→ Exercise aim: Pull every line containing "subnode" out of the listing below.

*** Opening Records for this exercise ***

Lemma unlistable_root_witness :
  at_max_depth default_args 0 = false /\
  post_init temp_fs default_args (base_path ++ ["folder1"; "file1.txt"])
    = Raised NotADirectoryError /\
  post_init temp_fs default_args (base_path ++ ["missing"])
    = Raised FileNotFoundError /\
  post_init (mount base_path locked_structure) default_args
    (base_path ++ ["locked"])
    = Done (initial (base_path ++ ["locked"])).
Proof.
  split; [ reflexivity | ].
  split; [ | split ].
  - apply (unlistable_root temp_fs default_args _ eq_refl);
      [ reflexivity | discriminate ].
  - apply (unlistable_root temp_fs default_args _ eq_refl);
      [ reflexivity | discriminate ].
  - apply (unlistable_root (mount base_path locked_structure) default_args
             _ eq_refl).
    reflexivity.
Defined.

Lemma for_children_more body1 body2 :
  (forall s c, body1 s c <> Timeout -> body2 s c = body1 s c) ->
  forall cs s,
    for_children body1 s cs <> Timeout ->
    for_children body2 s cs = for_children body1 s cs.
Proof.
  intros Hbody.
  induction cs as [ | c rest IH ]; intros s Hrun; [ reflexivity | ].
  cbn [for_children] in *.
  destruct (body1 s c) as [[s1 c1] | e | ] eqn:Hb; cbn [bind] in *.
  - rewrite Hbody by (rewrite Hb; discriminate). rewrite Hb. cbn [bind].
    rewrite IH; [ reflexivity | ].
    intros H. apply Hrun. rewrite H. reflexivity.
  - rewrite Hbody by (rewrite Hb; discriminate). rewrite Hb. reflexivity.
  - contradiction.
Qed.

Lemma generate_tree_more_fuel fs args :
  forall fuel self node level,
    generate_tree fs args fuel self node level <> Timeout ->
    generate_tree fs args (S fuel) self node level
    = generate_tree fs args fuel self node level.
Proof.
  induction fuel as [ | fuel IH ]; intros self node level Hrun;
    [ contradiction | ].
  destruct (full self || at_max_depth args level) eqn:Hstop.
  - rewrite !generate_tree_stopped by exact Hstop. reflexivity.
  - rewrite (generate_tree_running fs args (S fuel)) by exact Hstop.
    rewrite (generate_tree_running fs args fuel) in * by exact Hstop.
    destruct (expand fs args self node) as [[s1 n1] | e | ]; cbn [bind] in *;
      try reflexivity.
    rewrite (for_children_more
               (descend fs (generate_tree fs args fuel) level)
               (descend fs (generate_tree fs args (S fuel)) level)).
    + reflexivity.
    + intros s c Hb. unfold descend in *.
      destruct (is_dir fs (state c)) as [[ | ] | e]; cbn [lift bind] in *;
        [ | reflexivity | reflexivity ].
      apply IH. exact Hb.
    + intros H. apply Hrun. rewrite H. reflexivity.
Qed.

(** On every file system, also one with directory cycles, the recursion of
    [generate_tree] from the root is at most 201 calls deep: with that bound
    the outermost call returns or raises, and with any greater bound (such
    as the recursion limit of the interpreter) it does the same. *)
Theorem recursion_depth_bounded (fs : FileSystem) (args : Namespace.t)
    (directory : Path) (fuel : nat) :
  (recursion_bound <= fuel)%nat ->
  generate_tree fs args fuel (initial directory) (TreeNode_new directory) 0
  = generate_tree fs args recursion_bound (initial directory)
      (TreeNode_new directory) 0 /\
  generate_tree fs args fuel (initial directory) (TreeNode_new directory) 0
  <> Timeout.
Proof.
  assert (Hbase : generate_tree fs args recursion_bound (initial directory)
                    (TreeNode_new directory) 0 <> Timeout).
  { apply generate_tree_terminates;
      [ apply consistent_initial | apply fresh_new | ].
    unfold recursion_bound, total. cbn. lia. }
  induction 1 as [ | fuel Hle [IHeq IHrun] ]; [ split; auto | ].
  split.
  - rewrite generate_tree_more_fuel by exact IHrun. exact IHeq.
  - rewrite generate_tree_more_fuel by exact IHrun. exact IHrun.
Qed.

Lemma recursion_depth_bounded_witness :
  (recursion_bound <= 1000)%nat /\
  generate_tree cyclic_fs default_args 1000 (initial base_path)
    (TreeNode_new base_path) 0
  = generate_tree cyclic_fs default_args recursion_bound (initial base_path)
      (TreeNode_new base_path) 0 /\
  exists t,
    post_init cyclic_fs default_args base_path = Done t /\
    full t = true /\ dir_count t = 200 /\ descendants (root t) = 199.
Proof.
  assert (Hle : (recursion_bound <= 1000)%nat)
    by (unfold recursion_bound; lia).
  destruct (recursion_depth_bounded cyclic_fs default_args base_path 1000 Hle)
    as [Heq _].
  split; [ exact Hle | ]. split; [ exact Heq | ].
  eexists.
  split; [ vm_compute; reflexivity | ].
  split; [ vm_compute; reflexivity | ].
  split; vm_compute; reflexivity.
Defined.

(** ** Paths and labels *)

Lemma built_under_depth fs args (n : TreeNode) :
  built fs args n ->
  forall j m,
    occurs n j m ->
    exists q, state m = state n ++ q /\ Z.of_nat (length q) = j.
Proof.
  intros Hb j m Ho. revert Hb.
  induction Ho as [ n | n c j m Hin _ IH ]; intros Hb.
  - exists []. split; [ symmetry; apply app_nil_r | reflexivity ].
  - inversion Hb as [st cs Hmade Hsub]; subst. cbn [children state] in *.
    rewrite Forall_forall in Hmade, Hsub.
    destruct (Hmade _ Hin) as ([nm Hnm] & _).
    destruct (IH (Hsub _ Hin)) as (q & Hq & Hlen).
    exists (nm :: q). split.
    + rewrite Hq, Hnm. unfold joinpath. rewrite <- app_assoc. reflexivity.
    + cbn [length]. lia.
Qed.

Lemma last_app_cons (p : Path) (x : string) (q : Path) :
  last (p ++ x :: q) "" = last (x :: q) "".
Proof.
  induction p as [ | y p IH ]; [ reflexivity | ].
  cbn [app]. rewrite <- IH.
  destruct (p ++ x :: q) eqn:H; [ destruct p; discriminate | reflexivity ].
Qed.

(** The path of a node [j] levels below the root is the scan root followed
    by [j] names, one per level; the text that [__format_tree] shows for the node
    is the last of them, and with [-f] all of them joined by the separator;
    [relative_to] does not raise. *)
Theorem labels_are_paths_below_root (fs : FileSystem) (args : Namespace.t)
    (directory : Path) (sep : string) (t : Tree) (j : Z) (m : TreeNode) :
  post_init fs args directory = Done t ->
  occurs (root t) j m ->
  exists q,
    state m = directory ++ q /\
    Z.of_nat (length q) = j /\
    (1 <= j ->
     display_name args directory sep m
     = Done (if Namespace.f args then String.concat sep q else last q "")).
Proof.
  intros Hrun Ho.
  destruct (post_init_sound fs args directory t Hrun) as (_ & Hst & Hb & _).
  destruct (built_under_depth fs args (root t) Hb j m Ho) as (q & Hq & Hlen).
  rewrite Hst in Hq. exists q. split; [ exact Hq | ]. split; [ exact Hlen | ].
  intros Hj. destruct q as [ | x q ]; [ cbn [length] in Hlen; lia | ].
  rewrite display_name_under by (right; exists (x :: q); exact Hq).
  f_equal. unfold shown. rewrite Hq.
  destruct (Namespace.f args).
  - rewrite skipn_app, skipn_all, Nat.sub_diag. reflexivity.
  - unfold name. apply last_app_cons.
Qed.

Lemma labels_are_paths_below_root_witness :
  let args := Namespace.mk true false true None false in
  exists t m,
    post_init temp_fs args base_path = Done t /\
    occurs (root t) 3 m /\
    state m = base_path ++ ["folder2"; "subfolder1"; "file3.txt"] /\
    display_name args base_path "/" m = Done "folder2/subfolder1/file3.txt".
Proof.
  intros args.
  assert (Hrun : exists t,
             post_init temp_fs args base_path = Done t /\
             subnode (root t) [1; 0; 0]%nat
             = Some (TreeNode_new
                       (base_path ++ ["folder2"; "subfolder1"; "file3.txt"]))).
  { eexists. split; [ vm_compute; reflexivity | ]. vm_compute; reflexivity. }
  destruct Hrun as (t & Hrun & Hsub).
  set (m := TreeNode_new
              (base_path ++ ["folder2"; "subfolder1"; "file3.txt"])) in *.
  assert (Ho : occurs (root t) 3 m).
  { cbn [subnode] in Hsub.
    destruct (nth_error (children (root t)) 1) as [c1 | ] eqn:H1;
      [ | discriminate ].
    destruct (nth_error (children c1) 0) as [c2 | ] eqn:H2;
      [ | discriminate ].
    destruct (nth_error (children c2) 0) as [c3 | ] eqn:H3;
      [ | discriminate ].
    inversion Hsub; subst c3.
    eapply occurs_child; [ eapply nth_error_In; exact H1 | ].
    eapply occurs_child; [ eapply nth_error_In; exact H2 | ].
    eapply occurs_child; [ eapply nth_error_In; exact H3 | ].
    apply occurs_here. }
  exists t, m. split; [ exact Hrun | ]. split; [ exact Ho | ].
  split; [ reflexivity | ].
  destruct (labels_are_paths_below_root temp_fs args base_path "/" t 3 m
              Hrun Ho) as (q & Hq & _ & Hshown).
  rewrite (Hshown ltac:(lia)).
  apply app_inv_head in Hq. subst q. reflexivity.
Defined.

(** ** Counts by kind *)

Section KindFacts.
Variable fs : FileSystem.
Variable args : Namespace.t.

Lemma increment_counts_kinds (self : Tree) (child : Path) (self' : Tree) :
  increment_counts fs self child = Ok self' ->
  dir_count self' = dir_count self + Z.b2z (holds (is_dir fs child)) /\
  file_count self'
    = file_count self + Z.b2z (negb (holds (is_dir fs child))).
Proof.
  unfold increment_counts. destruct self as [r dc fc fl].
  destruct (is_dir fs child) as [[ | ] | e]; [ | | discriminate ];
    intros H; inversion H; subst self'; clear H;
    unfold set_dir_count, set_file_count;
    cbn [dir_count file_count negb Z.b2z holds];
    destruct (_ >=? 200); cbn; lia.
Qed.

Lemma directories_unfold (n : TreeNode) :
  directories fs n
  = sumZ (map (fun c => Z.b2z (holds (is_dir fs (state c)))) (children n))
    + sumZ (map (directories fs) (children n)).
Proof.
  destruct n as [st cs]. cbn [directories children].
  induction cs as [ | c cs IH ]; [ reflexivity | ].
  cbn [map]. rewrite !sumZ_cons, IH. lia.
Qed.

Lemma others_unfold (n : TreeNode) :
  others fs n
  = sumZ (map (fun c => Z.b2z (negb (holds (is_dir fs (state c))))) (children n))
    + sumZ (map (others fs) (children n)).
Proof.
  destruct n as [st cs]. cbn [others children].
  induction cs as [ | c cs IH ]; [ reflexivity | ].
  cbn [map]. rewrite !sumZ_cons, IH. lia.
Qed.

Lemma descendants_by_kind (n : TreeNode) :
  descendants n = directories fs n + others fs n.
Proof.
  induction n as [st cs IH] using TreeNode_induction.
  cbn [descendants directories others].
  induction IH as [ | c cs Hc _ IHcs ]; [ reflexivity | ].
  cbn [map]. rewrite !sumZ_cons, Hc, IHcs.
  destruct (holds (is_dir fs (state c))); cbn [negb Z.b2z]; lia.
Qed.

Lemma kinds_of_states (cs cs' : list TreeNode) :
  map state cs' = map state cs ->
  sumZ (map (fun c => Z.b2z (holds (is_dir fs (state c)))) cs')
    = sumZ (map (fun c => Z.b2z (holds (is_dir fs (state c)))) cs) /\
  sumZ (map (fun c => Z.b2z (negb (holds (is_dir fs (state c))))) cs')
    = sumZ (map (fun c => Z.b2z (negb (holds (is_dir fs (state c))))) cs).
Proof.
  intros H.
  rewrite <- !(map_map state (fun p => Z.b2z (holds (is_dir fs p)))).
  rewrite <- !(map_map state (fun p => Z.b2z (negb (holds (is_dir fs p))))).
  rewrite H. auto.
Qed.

*** Closing Records for this exercise ***

→ Result:
             subnode (root t) [1; 0; 0]%nat
  { cbn [subnode] in Hsub.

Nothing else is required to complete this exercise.